Tomr’s has received tremendous professional recognition by being named in the Tales of the Cocktail Top Ten new products – the only non-alcoholic beverage on the list. Food & Wine Magazine named Tomr’s Tonic in this year’s list of the five best new food and drink finds. We’ve also developed a loyal cadre of fans from around the world. Indeed, we are constantly getting rave reviews from those contacting us through our website and on Facebook.

  • “Just add an ounce of Tomr’s Tonic syrup to soda water and, presto, you have tonic water. I love syrups because they let you control the intensity of flavors. Tomr’s Tonic is elegantly citrusy and tart…”

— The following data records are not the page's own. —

(* ===== verification/LocalExec.v ===== *)
(** * LocalExec: the local fallback executor and the completion listener

    Source: src/Experiment_May15/ed_oms_parallel_rn50_fallback_sequencial.cpp,
    [local_run_dispatch] (lines 75-88) and [start_done_listener] (91-125).

    - The dispatcher pops [local_queue] under [queue_mutex] and writes one
      line per task to the Python helper's standard input; it waits while
      the queue is empty and leaves only when [stop_local] is set and the
      queue is empty.  [dispatch_step] is one turn of its loop.
    - The listener reads the notification FIFO with [fgets] into a
      512-byte buffer, strips the newlines, splits the line at its first
      two commas and parses the id with [std::stoi] and the completion time
      with [std::stol]; lines with fewer than two commas are skipped.  An
      exception of [stoi]/[stol] is not caught: it leaves the thread and
      [std::terminate] ends the process.  [listen] runs the loop over the
      whole byte stream the FIFO delivers, with fuel.

    The helper's record format [<id>,<infer_ms>,<epoch_ms>] is taken from
    the spec (section 6): the helper itself is not part of the repository. *)

From S2P Require Import Prelude CppString Wire Client.

Open Scope oms_scope.

(** ** The dispatcher *)

Inductive dispatch_result :=
  | DWrite (line : string) (s' : ed_shared)  (** [fprintf(py, "%s\n", task)] *)
  | DExit                                    (** [break] (line 79) *)
  | DBlocked.                                (** [queue_cv.wait] does not return *)

Definition newline : string := String "010"%char EmptyString.

Definition dispatch_step (s : ed_shared) : dispatch_result :=
  match local_queue s with
  | task :: rest => DWrite (task +s+ newline) (set_queue s rest)
  | [] => if stop_local s then DExit else DBlocked
  end.

(** The dispatcher alone, for at most [fuel] turns: the lines written,
    the final state and whether it left its loop. *)
Fixpoint dispatch_run (fuel : nat) (s : ed_shared) : list string * ed_shared * bool :=
  match fuel with
  | O => ([], s, false)
  | S f =>
      match dispatch_step s with
      | DWrite line s' => let '(out, s'', ex) := dispatch_run f s' in (line :: out, s'', ex)
      | DExit => ([], s, true)
      | DBlocked => ([], s, false)
      end
  end.

(** ** The listener *)

(** [fgets(buffer, 512, fifo)]: at most 511 bytes, up to and including
    the first newline; [None] at end of file with nothing read. *)
Fixpoint fgets_chunk (n : nat) (s : string) : string * string :=
  match n, s with
  | O, _ => (EmptyString, s)
  | S _, EmptyString => (EmptyString, EmptyString)
  | S n', String a s' =>
      if Ascii.eqb a "010"%char then (String a EmptyString, s')
      else let '(c, r) := fgets_chunk n' s' in (String a c, r)
  end.

Definition fgets (s : string) : option (string * string) :=
  match s with
  | EmptyString => None
  | _ => Some (fgets_chunk 511 s)
  end.
Lemma forallb_exited (ws : list worker) :
  forallb (fun x => match x with WExited => true | _ => false end) ws = true ->
  Forall (fun x => x = WExited) ws.
Proof.
  induction ws as [|x ws IH]; cbn; intros H; constructor.
  - destruct x; [discriminate..|done].
  - apply IH. by apply andb_prop in H as [_ H].
Qed.

Lemma inv_workers_init : inv_workers sys_init.
Proof.
  unfold inv_workers. cbn [workers sys_init taken applied stopped]. split; [by rewrite length_replicate|].
  split; [intros w t es [[=] _]%lookup_replicate|]. split; [intros t Ht; by apply elem_of_nil in Ht|].
  split; [constructor|]. split; [intros w [[=] _]%lookup_replicate | discriminate].
Qed.

Lemma inv_workers_step (s s' : sys) (ev : sys_event) :
  inv_tokens s -> inv_workers s -> sys_step s ev = Some s' -> inv_workers s'.
Proof.
  intros Htok Hw Hstep. pose proof Hw as (_ & _ & _ & _ & Hexit & Hstop).
  destruct ev; cbn in Hstep; step_cases Hstep.
  - apply (inv_workers_frame s); [done..| |cbn; intros Hs; by apply Hstop].
    intros w Hx. destruct (Hexit w Hx). congruence.
  - apply (inv_workers_frame s); [done..| |cbn; intros Hs; by apply Hstop].
    intros w Hx. destruct (Hexit w Hx). done.
  - by eapply inv_workers_take.
  - by eapply inv_workers_block.
  - by eapply inv_workers_finish.
  - by eapply inv_workers_exit.
  - apply (inv_workers_frame s); [done..|intros w Hx; by apply (Hexit w)|cbn; intros Hs; by apply Hstop].
  - apply (inv_workers_frame s); [done..|intros w Hx; by apply (Hexit w)|cbn; intros Hs; by apply Hstop].
  - apply (inv_workers_frame s); [done..|intros w Hx; by apply (Hexit w)|cbn; intros Hs; by apply Hstop].
  - apply (inv_workers_frame s); [done..|intros w Hx; by apply (Hexit w)|]. intros _. by apply forallb_exited.
Qed.

Lemma dispatch_step_stats (sh sh' : ed_shared) (line : string) :
  dispatch_step sh = DWrite line sh' -> ed_stats_of sh' = ed_stats_of sh.
Proof. unfold dispatch_step. repeat case_match; by intros [= _ <-]. Qed.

  • “Sticky-sweet sodas have never much appealed to me, but fizzy drinks do start to sound tasty as we slide toward summer. I’m always on the lookout for unconventional thirst-quenchers, so I’m excited about a new crop of artisanal syrups popping up with comprehensible ingredient lists and flavors more complex than just “sweet.” My current favorite is Tomr’s Tonic (that’s not a typo – founder Tom Richter’s father called him “Tommer” as a child and the nickname stuck) The elixir was inspired by a 19th-century Peruvian recipe: Richter boils the cinchona tree’s bark to create a mixer that F&W’s Executive Food Editor Tina Ujlaki calls “bitter in the most pleasant way.” It’s an awesome non-carbonated tonic syrup to mix with soda water and gin for the classic G&T, or just with seltzer as a citrusy soda alternative. I’ve found my new summer refresher.”

  • “Made with organic ingredients, including bark from the cinchona tree (the original source of quinine), this pleasantly bitter, woodsy tonic syrup is great for mixing with its classic gin partner or even just with soda water.”

  • “Before Schweppes and Canada Dry cornered the market, nonfizzy tonics were the norm—indeed, the classic gin and tonic originated in the early 1800s, when Brits abroad used the spirit to make their anti-malarial quinine-based tonics more palatable. This (Tomr’s Tonic) amber-hued syrup takes cues from its colonial-era predecessors, drawing quinine from cinchona bark, and using other natural ingredients to create an old-school elixir that’s complex, with a throat-catching bitterness. Mixed with gin and club soda, it yields a remarkably balanced quaff that enhances the herbaceousness of the spirit, while adding a touch of citrus. And as a bonus, it won’t go flat sitting in your fridge.”